The previous sections illustrated systemic modelling issues regarding BPS-connected IBRs in planning base cases. Many of these issues stem from insufficient verification of the submitted models. The primary contributors to these issues include a lack of understanding of how IBR models are created and verified, how the models should perform, and techniques for verifying these models against actual equipment performance.

Challenges with the Present Plant Model Development Process – RMS Positive Sequence Models

This section describes the typical development of a rms positive sequence solar PV plant model [6]. The model is created by the plant developer for submitting for the interconnection study process. The developer creates the electrical design and chooses components like the inverters and plant controllers, and then gets dynamic models from the inverter and plant controller manufacturers. The developer may then either create the overall plant model in-house, or more likely hire a consultant to develop the plant model. The plant model includes the inverter and plant controls, main power transformers, equivalenced ac collector system and any reactive devices within the plant. Unlike a synchronous machine plant, a transmission connected IBR plant can consist of hundreds of individual inverters each connected through many miles of collector network. Representing the facility to this level of detail is generally not computationally effective in planning studies, and therefore aggregation techniques [10] are frequently used while constructing simulation models.

The developer may also not be very familiar with the grid code requirements with the interconnecting utility or transmission organization and may depend on the consultant to guide them. Typically, during this period, the inverter manufacturer and the plant controller manufacturer are consulted only if there are any problems noticed, either in getting the plant model to run or in the model’s behaviour. The developer’s primary aim during this period is to get the model approved so that an interconnection agreement is obtained.

Parameter or settings changes made by the developer or consultant during the interconnection studies may or may not be communicated back to the inverter or plant controller manufacturer. Even if changes are communicated to the manufacturers, they may not be directed to design and commissioning engineers. Further, control loop modifications or tuning in the inverter and plant controller may be made during the commissioning process. As part of the plant handover process, the developer provides the models to the generator owner. The models originally submitted for the interconnection studies are often the only models available. Since changes may have been made to the control settings, these models may not reflect the actual performance of the installed equipment. Further, changes to control systems may be made during commercial operation and model updates are often not performed to reflect such changes. All these issues highlight major challenges for dynamic model quality for BPS-connected IBRs and strengthen the need for clear requirements for model verification.

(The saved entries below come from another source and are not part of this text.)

(** A model neither the cache nor the storage has. *)
Definition unknown_model (world_address sel : Felt) (w : World S) : Prop :=
  Cache.model world_address sel (Cache.im_model_cache (cache w)) = Err (Cache.ModelNotFound sel) ∧
  model_row (storage w) world_address sel = Ok None.

Lemma resolve_unknown ctx sel (w : World S) : unknown_model (ctx_contract_address ctx) sel w →
  resolve_model_or_skip ctx sel w =
    (if set_is_empty (namespaces (ctx_config ctx)) then Err (ModelNotFound sel) else Ok None, w).
Proof.
  intros [Hc Hr]. unfold resolve_model_or_skip, storage_model. rewrite Hc, Hr. simpl. by destruct (set_is_empty _).
Qed.

Lemma resolve_cached ctx sel m (w : World S) :
  Cache.model (ctx_contract_address ctx) sel (Cache.im_model_cache (cache w)) = Ok m →
  resolve_model_or_skip ctx sel w = (Ok (Some m), w).
Proof. intros Hm. unfold resolve_model_or_skip, storage_model. by rewrite Hm. Qed.

Lemma bind_decode {A B} (f : WorldEvent → option A) e a (k : A → proc B) (w : World S) :
  (x ← world_event e; f x) = Some a → st_bind (decode f e) k w = k a w.
Proof. intros Ha. unfold st_bind, decode, st_lift, unwrap. by rewrite Ha. Qed.

(** What becomes of an event on a model that is unknown. *)
Definition skipped_or_failed (ctx : EventProcessorContext) (sel : Felt) (w : World S)
    (r : outcome ProcessorError unit * World S) : Prop :=
  r = (if set_is_empty (namespaces (ctx_config ctx)) then Err (ModelNotFound sel) else Ok tt, w).

(** The selector of an event that needs its model. *)
Definition event_selector (e : WorldEvent) : option Felt :=
  match e with
  | StoreSetRecord s _ _ _ | StoreUpdateRecord s _ _ | StoreUpdateMember s _ _ _ | StoreDelRecord s _
  | EventEmitted s _ _ _ | ModelUpgraded s _ _ | EventUpgraded s _ _ => Some s
  | _ => None
  end.
(** The processor of such an event. *)
Definition processor_of (e : WorldEvent) : EventProcessorContext → proc unit :=
  match e with
  | StoreSetRecord _ _ _ _ => process StoreSetRecordProcessor
  | StoreUpdateRecord _ _ _ => process StoreUpdateRecordProcessor
  | StoreUpdateMember _ _ _ _ => process StoreUpdateMemberProcessor
  | StoreDelRecord _ _ => process StoreDelRecordProcessor
  | EventEmitted _ _ _ _ => process EventMessageProcessor
  | ModelUpgraded _ _ _ => process UpgradeModelProcessor
  | EventUpgraded _ _ _ => process UpgradeEventProcessor
  | _ => λ _, st_ret tt
  end.

Lemma unknown_skipped ctx e sel (w : World S) :
  world_event (ctx_event ctx) = Some e → event_selector e = Some sel →
  unknown_model (ctx_contract_address ctx) sel w → skipped_or_failed ctx sel w (processor_of e ctx w).
Proof.
  intros He Hs Hu. unfold skipped_or_failed.
  destruct e; simpl in Hs; simplify_eq; cbn [processor_of process StoreSetRecordProcessor
    StoreUpdateRecordProcessor StoreUpdateMemberProcessor StoreDelRecordProcessor EventMessageProcessor
    UpgradeModelProcessor UpgradeEventProcessor];
  unfold set_record_process, update_record_process, update_member_process, del_record_process,
    event_message_process, upgrade_model_process, upgrade_event_process;
  (erewrite bind_decode by (rewrite He; reflexivity)); unfold st_bind at 1;
  rewrite resolve_unknown by done; by destruct (set_is_empty _).
Qed.

(** The steps of a registration. *)
Lemma store_model_Ok ctx sel r sch lay ps us sd ud legacy (w w' : World S) :
  store_model ctx sel r sch lay ps us sd ud legacy w = (Ok tt, w') →
  Cache.model (ctx_contract_address ctx) sel (Cache.im_model_cache (cache w')) =
    Ok (mkModel _ (ctx_contract_address ctx) (mr_namespace r) (mr_name r) sel (mr_class_hash r) (mr_address r)
          ps us lay sch legacy).
Proof.
  unfold store_model. intros ([] & w1 & _ & Hk)%st_bind_Ok. injection Hk as <-.
  unfold Cache.model. simpl. unfold Cache.set. simpl. by rewrite Cache.insert_model_lookup, decide_True.
Qed.

Lemma namespaced_schema_Ok r (w w' : World S) t :
  namespaced_schema r w = (Ok t, w') →
  ∃ t0 name ms, read_schema (requests w) r = Ok t0 ∧ as_struct t0 = Some (name, ms) ∧
    t = Struct (mr_namespace r +:+ "-" +:+ name) ms.
Proof.
  unfold namespaced_schema. intros (t0 & w1 & Hr & Hk)%st_bind_Ok.
  apply st_bind_Ok in Hk as ([name ms] & w2 & Hs & [= <- _]).
  unfold read_model, st_map_err, ask_model in Hr. simpl in Hr.
  destruct (read_schema (requests w) r) as [t1|e|] eqn:Hrs; simplify_eq/=.
  unfold st_lift in Hs. destruct (as_struct t0) as [[n m]|] eqn:Ha; simplify_eq/=. eauto 10.
Qed.

(** The digits of an address, and its length as text. *)
Lemma digits_short n : 0 ≤ n < 16 ^ 64 → (length (digits_of n) ≤ 7)%nat ↔ n < 16 ^ 7.
Proof.
  intros Hn. split.
  - intros Hl. destruct (SqlString.pad_digits_spec 0 n Hn) as (Hd & Hv & _).
    pose proof (SqlString.digits_value_bound _ Hd) as Hb. rewrite Hv in Hb. unfold pad_digits in Hb. simpl in Hb.
    eapply Z.lt_le_trans; [apply Hb|]. apply Z.pow_le_mono_r; lia.
  - intros Hl. destruct (SqlString.pad_digits_spec 7 n Hn) as (_ & _ & _ & Hlen).
    specialize (Hlen Hl ltac:(lia)). unfold pad_digits in Hlen. rewrite length_app, length_replicate in Hlen. lia.
Qed.
Lemma system_label_length a : String.length (SqlString.format_hex 0 a) = (2 + length (digits_of a))%nat.
Proof. change (Datatypes.S (Datatypes.S (String.length (digits_string (digits_of a)))) = (2 + length (digits_of a))%nat). by rewrite SqlString.digits_string_length. Qed.

(** *** Controllers *)

(** The calldata of a controller, by the way its owner signs in. *)
Definition known_calldata (cd : list Felt) : Prop :=
  (∃ rest, cd = [0; 4; 22] ++ CARTRIDGE_MAGIC ++ rest) ∨
  (∃ x y rest, cd = 0 :: 3 :: x :: y :: rest ∧ (rest = [] → y = 1)) ∨
  (∃ x y rest, cd = 0 :: 0 :: x :: y :: rest ∧ (rest = [] → y = 1)) ∨
  (∃ x y rest, cd = 1 :: x :: y :: rest ∧ (rest = [] → y = 1)) ∨
  (∃ x y z rest, cd = 0 :: 5 :: x :: y :: z :: rest ∧ (rest = [] → z = 1)).

(** One parser: no panic, and what it accepts. *)
Definition decides (p : list Felt → outcome ControllerProcessorError unit) (P : list Felt → Prop) : Prop :=
  ∀ cd, p cd ≠ Panic ∧ (p cd = Ok tt ↔ P cd).

Ltac decides_by_cases :=
  intros cd; unfold parse_controller_calldata_eip191, parse_controller_calldata_starknet,
    parse_controller_calldata_external, parse_controller_calldata_siws, expect_last, expect_felt, differs;
  destruct cd as [|? [|? [|? [|? [|? [|? ?]]]]]]; simpl;
  repeat match goal with |- context [?x =? ?y] => destruct (Z.eqb_spec x y); simplify_eq/= end;
  (split; [done|]); split; intros Hd; first
    [ discriminate Hd | done
    | by eexists _, _, _ | by eexists _, _, _, _ | by naive_solver ].

Lemma webauthn_decides :
  decides parse_controller_calldata_webauthn (λ cd, ∃ rest, cd = [0; 4; 22] ++ CARTRIDGE_MAGIC ++ rest).
Proof.
  intros cd. unfold parse_controller_calldata_webauthn.
  destruct (Nat.ltb_spec (length cd) 25) as [Hlt|Hge]; simpl.
  { split; [done|]. split; [done|]. intros [rest ->]. simpl in Hlt. lia. }
  destruct cd as [|a [|b [|c cd]]]; simpl in Hge; [lia..|].
  unfold expect_felt, differs. simpl.
  destruct (Z.eqb_spec a 0) as [->|Ha]; simpl; [|split; [done|]; split; [done|]; intros [rest Heq]; simpl in Heq; congruence].
  destruct (Z.eqb_spec b 4) as [->|Hb]; simpl; [|split; [done|]; split; [done|]; intros [rest Heq]; simpl in Heq; congruence].
  destruct (Z.eqb_spec c 22) as [->|Hc]; simpl; [|split; [done|]; split; [done|]; intros [rest Heq]; simpl in Heq; congruence].
  rewrite drop_0, (length_take_le cd 22) by lia. simpl. unfold fail_if.
  case_bool_decide as Hm; cbn [negb]; (split; [done|]); split; try done.
  - intros _. exists (drop 22 cd). rewrite <- (take_drop 22 cd) at 1. by rewrite <- Hm.
  - intros [rest Heq]. exfalso. apply Hm. injection Heq as ->. done.
Qed.

Lemma eip191_decides :
  decides parse_controller_calldata_eip191
    (λ cd, ∃ x y rest, cd = 0 :: 3 :: x :: y :: rest ∧ (rest = [] → y = 1)).
Proof. decides_by_cases. Qed.
Lemma starknet_decides :
  decides parse_controller_calldata_starknet
    (λ cd, ∃ x y rest, cd = 0 :: 0 :: x :: y :: rest ∧ (rest = [] → y = 1)).
Proof. decides_by_cases. Qed.
Lemma external_decides :
  decides parse_controller_calldata_external
    (λ cd, ∃ x y rest, cd = 1 :: x :: y :: rest ∧ (rest = [] → y = 1)).
Proof. decides_by_cases. Qed.
Lemma siws_decides :
  decides parse_controller_calldata_siws
    (λ cd, ∃ x y z rest, cd = 0 :: 5 :: x :: y :: z :: rest ∧ (rest = [] → z = 1)).
Proof. decides_by_cases. Qed.

Lemma any_parser_decides ps cd :
  Forall (λ p : list Felt → outcome ControllerProcessorError unit, p cd ≠ Panic) ps →
  ∃ b, any_parser ps cd = Ok b ∧ (b = true ↔ Exists (λ p, p cd = Ok tt) ps).
Proof.
  induction 1 as [|p ps Hp _ (b & Hb & IH)]; [exists false; by rewrite Exists_nil|]. cbn [any_parser].
  destruct (p cd) as [[]|e|] eqn:Hr; [exists true|exists b|done]; rewrite Exists_cons, Hr; naive_solver.
Qed.

Lemma known_calldata_parsed cd : ∃ b, any_parser controller_parsers cd = Ok b ∧ (b = true ↔ known_calldata cd).
Proof.
  destruct (webauthn_decides cd) as [Hw1 Hw2], (eip191_decides cd) as [He1 He2],
    (starknet_decides cd) as [Hs1 Hs2], (external_decides cd) as [Hx1 Hx2], (siws_decides cd) as [Hi1 Hi2].
  destruct (any_parser_decides controller_parsers cd) as (b & -> & Hb); [by repeat constructor|].
  exists b. split; [done|]. rewrite Hb. unfold known_calldata, controller_parsers. rewrite !Exists_cons, Exists_nil.
  rewrite Hw2, He2, Hs2, Hx2, Hi2. tauto.
Qed.

Lemma lookup_loop_asks n address h :
  ∃ k, (k ≤ n)%nat ∧ (lookup_loop n address h).2 = h ++ replicate k (ReqLookup address) ∧
    (lookup_loop n address h).1 ≠ Panic.
Proof.
  revert h. induction n as [|n IH]; intros h; simpl.
  - exists 0%nat. simpl. by rewrite app_nil_r.
  - unfold st_bind, Erc.call. destruct (lookup_post h address) as [[names|]|].
    + exists 1%nat. split; [lia|]. by destruct names.
    + exists 1%nat. split; [lia|done].
    + destruct (IH (h ++ [ReqLookup address])) as (k & Hk & -> & Hp). exists (Datatypes.S k).
      split; [lia|]. split; [|done]. by rewrite <- (assoc (++)).
Qed.
End lemmas.

(** ** Properties *)
Section properties.
Context `{DojoTypes} `{CairoSerde} `{MetadataEnv} {DS : DojoSchema} {WE : WorldEnv}.
Context {DM : DashMap} {U : U256Ops} {HO : HashOrder} `{Hasher} {SC : Schedule}.
Context {S : Type} `{!ProcessorStorage S}.
#[local] Abbreviation processor := (EventProcessor (World S) ProcessorError).

(** The record an event writes. *)
Definition record_of (e : WorldEvent) : option (Felt * Felt) :=
  match e with
  | StoreSetRecord s i _ _ | StoreUpdateRecord s i _ | StoreUpdateMember s i _ _ | StoreDelRecord s i => Some (s, i)
  | _ => None
  end.
(** The first key of a world event after its name is the selector, and the next
    the entity of a record, in the interface of the world contract. *)
Definition keyed_events : Prop :=
  (∀ e x s i, world_event e = Some x → record_of x = Some (s, i) →
     keys e !! 1%nat = Some s ∧ keys e !! 2%nat = Some i) ∧
  (∀ e s c a, world_event e = Some (ModelUpgraded s c a) → keys e !! 1%nat = Some s).
Definition record_processor (p : processor) : Prop :=
  p = StoreSetRecordProcessor ∨ p = StoreUpdateRecordProcessor ∨ p = StoreUpdateMemberProcessor ∨
  p = StoreDelRecordProcessor.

Present Inverter-Level Model Verification Processes

There are currently no standardized global requirements for inverter-level model verification. Some manufacturers verify an EMT model against the actual performance of a physical inverter during type-testing or other tests. Different voltage ride-through profiles are tested on the prototype and the EMT model performance is compared against the performance of the inverter. Once the EMT model verification is complete, this model is considered to be the verified “baseline” model, and other EMT and rms positive sequence models are compared against the baseline model. This provides traceability from the physical inverter to the models and increases the confidence of the overall plant model. Manufacturers may also use a hardware-in-the-loop (HIL) platform and verify dynamic models against this baseline model. Some manufacturers develop EMT “real code” models using the actual control code in the inverters and then use these models as the baseline models. Models developed using these techniques are the most accurate types of models and are superior to models assembled using generic control blocks available in commercial software tools. A complete EMT model of the inverter also includes a model of the hardware; if real code models are used as the baseline models, without traceability to the physical inverter, great care must be taken to ensure that the interface between controls and hardware portions of the model works correctly.

Present Plant-Level Model Validation Processes

Plant-level dynamic model verification comparing the modelled response to actual response of the plant to small disturbance tests is generally adequate for the plant level controller, supplemented by appropriate documentation and specification sheets. These types of requirements exist, for example, in the NERC MOD-026-1 and MOD-027-1 [11],[12]. Some transmission entities may require small disturbance testing during plant commissioning. This type of testing verifies model performance for small disturbance behaviour only but does not verify the large signal behaviour typical for BPS fault events or ride-through operation. These types of tests should not be relied upon solely for dynamic model verification.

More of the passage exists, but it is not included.